WHAT THE TASK ASKS:
From the line containing "Definition esdmI_dataspace_setExtends (space" down to the line containing "Definition to_int64 (z" in the records below, reproduce every line exactly, ends included, and omit all others.

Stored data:
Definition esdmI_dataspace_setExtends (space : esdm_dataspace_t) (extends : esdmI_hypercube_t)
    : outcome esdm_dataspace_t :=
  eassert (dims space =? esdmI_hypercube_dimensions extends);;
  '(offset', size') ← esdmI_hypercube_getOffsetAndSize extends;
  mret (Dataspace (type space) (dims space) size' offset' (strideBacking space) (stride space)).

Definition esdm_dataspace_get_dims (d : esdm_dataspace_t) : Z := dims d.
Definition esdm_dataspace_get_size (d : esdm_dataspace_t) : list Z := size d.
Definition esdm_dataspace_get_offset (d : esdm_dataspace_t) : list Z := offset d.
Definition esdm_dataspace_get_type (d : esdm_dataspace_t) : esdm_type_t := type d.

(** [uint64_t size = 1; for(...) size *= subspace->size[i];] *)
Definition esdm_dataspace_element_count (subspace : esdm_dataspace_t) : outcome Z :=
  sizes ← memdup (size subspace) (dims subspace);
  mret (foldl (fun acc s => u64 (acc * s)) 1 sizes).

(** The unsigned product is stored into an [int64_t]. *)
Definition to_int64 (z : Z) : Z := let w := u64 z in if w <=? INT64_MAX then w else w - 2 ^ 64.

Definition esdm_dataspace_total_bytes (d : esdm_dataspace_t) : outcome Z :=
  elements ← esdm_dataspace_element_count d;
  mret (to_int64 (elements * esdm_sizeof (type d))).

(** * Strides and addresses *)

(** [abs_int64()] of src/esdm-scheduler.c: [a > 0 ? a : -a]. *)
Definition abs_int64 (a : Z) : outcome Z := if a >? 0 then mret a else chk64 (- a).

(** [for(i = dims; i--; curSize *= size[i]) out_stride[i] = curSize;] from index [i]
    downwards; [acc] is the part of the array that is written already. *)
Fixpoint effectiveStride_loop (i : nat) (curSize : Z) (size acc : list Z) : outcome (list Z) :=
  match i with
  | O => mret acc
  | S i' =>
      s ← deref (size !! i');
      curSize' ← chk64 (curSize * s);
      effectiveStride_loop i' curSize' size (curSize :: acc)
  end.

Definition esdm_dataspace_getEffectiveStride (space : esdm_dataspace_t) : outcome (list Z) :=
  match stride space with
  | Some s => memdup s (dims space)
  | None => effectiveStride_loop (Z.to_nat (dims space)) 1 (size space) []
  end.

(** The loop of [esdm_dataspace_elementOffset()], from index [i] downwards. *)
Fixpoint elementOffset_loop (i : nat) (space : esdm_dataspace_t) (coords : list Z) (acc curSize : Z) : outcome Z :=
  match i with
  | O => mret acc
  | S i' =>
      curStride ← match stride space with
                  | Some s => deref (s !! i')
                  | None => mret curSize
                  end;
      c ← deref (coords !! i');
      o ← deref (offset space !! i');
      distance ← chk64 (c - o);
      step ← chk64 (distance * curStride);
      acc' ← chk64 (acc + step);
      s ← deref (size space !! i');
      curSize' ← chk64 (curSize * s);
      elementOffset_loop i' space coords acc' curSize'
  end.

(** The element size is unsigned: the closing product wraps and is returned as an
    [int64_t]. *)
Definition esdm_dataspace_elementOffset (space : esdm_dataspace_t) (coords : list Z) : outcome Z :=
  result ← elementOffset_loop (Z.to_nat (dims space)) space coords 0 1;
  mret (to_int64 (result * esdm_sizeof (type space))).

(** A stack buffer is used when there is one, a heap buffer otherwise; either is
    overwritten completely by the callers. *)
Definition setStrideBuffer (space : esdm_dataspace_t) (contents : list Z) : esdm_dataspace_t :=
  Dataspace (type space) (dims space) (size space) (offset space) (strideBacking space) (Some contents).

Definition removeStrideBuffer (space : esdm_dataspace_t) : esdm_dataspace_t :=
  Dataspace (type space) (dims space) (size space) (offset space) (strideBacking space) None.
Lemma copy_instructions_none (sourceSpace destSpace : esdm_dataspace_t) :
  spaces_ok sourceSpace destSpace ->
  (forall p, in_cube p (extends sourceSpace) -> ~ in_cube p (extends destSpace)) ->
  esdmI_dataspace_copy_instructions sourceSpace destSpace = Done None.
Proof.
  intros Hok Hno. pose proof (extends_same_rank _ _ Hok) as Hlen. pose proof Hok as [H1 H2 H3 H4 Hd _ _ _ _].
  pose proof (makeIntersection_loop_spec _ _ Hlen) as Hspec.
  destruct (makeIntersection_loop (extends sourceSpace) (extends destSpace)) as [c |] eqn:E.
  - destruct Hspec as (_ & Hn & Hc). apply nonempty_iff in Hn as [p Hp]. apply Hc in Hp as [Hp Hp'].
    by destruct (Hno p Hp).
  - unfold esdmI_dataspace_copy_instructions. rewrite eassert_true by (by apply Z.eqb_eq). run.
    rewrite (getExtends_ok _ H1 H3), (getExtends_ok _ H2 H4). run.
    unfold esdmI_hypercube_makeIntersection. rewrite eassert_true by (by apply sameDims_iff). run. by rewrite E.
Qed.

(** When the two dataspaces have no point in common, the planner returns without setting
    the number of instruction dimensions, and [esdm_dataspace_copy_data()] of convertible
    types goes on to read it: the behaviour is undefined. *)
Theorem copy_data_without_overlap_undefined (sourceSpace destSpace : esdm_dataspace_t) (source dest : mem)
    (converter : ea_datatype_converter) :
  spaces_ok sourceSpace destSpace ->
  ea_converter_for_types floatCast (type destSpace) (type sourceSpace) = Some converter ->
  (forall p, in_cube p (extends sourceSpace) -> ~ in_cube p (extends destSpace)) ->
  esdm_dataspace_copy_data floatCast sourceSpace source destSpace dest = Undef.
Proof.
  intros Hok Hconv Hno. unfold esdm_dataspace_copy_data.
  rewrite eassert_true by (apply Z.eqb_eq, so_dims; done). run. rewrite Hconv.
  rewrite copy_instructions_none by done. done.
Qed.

==

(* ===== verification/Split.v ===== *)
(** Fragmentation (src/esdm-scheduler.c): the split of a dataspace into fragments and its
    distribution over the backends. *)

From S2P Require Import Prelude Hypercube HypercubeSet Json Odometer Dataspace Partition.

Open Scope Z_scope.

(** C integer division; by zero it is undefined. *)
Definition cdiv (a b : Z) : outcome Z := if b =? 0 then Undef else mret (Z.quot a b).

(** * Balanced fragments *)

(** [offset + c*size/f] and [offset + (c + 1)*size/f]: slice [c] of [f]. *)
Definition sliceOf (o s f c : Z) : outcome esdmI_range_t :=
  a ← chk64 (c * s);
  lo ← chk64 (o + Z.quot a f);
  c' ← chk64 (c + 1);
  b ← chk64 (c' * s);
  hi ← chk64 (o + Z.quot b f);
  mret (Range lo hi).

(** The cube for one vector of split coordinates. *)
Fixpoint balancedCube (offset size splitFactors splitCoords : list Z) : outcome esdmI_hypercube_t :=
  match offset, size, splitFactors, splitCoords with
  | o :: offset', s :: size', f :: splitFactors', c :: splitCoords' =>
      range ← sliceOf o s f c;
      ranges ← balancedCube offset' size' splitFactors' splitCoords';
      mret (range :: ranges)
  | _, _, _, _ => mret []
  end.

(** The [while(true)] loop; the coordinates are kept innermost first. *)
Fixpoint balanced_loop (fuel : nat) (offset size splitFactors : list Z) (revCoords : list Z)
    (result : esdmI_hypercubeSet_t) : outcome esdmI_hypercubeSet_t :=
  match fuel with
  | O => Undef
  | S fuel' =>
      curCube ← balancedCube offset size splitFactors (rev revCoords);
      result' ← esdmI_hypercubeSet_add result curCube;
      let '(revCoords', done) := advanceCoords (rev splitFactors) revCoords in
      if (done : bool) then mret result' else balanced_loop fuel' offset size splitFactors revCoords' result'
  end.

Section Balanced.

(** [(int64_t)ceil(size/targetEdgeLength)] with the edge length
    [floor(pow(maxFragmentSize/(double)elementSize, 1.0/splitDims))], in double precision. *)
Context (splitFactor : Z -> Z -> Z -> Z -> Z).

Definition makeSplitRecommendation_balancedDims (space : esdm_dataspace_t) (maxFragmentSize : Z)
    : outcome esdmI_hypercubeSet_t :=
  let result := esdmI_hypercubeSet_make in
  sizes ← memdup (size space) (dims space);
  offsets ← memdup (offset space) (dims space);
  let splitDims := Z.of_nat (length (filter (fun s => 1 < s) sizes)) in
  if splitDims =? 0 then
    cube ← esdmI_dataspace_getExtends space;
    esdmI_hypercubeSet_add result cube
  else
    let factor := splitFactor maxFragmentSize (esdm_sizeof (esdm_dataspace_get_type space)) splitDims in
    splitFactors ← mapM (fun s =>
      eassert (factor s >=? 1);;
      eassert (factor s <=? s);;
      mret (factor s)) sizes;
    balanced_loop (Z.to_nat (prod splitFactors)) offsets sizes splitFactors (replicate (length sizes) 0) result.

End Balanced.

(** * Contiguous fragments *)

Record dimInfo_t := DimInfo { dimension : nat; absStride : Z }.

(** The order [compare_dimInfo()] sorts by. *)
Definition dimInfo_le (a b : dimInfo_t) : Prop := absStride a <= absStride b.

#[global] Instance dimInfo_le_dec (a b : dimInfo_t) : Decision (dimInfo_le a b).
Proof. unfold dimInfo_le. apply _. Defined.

---

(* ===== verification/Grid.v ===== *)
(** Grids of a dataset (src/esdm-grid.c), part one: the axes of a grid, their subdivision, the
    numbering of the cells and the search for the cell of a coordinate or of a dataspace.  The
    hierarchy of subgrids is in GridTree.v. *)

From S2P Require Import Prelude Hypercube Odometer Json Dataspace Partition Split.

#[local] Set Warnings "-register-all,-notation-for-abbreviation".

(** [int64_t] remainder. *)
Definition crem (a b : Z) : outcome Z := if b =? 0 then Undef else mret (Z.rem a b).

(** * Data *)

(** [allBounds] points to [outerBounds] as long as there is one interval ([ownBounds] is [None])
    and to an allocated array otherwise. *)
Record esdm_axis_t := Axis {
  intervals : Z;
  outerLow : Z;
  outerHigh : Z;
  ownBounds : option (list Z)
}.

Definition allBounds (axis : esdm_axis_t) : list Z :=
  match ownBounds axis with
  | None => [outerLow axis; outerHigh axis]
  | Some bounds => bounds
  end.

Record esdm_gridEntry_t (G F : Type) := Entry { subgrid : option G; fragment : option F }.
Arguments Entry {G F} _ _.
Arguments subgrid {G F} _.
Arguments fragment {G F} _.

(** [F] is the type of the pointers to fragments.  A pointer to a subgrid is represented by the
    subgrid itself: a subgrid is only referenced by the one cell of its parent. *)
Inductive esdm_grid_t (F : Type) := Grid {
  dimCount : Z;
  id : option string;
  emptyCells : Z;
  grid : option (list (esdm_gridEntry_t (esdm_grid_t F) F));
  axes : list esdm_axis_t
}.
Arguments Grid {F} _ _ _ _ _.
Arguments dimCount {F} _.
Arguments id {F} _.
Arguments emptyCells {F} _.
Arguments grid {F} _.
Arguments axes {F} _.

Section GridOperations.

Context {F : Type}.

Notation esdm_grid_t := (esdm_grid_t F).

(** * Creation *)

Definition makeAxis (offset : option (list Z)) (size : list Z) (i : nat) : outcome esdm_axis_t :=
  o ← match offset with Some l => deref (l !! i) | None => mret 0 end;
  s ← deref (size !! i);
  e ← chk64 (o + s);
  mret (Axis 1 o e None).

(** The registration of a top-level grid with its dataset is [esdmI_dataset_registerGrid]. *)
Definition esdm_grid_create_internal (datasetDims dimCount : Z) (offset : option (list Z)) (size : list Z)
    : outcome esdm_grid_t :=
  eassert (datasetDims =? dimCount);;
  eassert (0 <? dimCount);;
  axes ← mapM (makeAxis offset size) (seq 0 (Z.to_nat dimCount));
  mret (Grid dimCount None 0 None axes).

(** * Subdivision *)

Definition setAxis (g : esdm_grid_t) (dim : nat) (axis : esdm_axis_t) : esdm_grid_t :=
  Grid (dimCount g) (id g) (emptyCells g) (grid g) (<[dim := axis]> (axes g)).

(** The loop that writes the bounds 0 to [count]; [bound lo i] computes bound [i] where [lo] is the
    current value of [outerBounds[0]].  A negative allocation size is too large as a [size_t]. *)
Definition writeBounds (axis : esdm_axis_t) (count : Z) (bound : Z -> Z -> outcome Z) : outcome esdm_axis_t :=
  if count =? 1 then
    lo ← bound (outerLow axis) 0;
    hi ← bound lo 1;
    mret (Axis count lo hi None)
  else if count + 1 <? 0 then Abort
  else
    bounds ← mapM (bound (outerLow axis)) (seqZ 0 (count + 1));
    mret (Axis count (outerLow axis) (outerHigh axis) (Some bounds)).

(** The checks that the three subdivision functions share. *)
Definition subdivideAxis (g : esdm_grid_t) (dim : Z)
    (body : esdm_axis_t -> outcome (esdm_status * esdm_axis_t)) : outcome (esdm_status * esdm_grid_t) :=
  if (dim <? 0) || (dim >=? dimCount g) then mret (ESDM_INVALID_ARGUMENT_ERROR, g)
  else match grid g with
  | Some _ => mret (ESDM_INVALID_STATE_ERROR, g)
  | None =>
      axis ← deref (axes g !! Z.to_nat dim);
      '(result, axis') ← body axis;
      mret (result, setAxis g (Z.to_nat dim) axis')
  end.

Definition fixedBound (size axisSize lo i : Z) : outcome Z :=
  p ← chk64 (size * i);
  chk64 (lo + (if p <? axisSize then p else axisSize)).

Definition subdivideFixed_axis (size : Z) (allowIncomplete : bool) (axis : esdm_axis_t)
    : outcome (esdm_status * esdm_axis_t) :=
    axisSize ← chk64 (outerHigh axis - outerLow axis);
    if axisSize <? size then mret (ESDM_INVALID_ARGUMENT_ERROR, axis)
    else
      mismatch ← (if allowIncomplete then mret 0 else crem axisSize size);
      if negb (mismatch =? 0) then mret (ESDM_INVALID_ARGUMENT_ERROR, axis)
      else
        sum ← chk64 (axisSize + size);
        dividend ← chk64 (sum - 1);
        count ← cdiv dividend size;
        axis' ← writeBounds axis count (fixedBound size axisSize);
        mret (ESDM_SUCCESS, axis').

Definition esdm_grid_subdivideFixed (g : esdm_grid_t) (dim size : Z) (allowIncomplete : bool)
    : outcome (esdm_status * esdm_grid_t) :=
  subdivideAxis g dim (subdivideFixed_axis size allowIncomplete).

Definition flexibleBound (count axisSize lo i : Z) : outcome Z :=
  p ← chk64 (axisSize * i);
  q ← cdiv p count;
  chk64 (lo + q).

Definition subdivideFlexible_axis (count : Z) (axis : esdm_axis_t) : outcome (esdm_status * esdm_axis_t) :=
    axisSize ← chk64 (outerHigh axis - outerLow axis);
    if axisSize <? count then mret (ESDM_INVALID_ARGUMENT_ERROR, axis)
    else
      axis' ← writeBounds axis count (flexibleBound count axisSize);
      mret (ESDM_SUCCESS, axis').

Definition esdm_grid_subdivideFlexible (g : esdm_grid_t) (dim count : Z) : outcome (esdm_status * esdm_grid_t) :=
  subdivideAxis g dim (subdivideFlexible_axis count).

RESPONSE FOR THIS EXERCISE:
Definition esdmI_dataspace_setExtends (space : esdm_dataspace_t) (extends : esdmI_hypercube_t)
    : outcome esdm_dataspace_t :=
  eassert (dims space =? esdmI_hypercube_dimensions extends);;
  '(offset', size') ← esdmI_hypercube_getOffsetAndSize extends;
  mret (Dataspace (type space) (dims space) size' offset' (strideBacking space) (stride space)).

Definition esdm_dataspace_get_dims (d : esdm_dataspace_t) : Z := dims d.
Definition esdm_dataspace_get_size (d : esdm_dataspace_t) : list Z := size d.
Definition esdm_dataspace_get_offset (d : esdm_dataspace_t) : list Z := offset d.
Definition esdm_dataspace_get_type (d : esdm_dataspace_t) : esdm_type_t := type d.

(** [uint64_t size = 1; for(...) size *= subspace->size[i];] *)
Definition esdm_dataspace_element_count (subspace : esdm_dataspace_t) : outcome Z :=
  sizes ← memdup (size subspace) (dims subspace);
  mret (foldl (fun acc s => u64 (acc * s)) 1 sizes).

(** The unsigned product is stored into an [int64_t]. *)
Definition to_int64 (z : Z) : Z := let w := u64 z in if w <=? INT64_MAX then w else w - 2 ^ 64.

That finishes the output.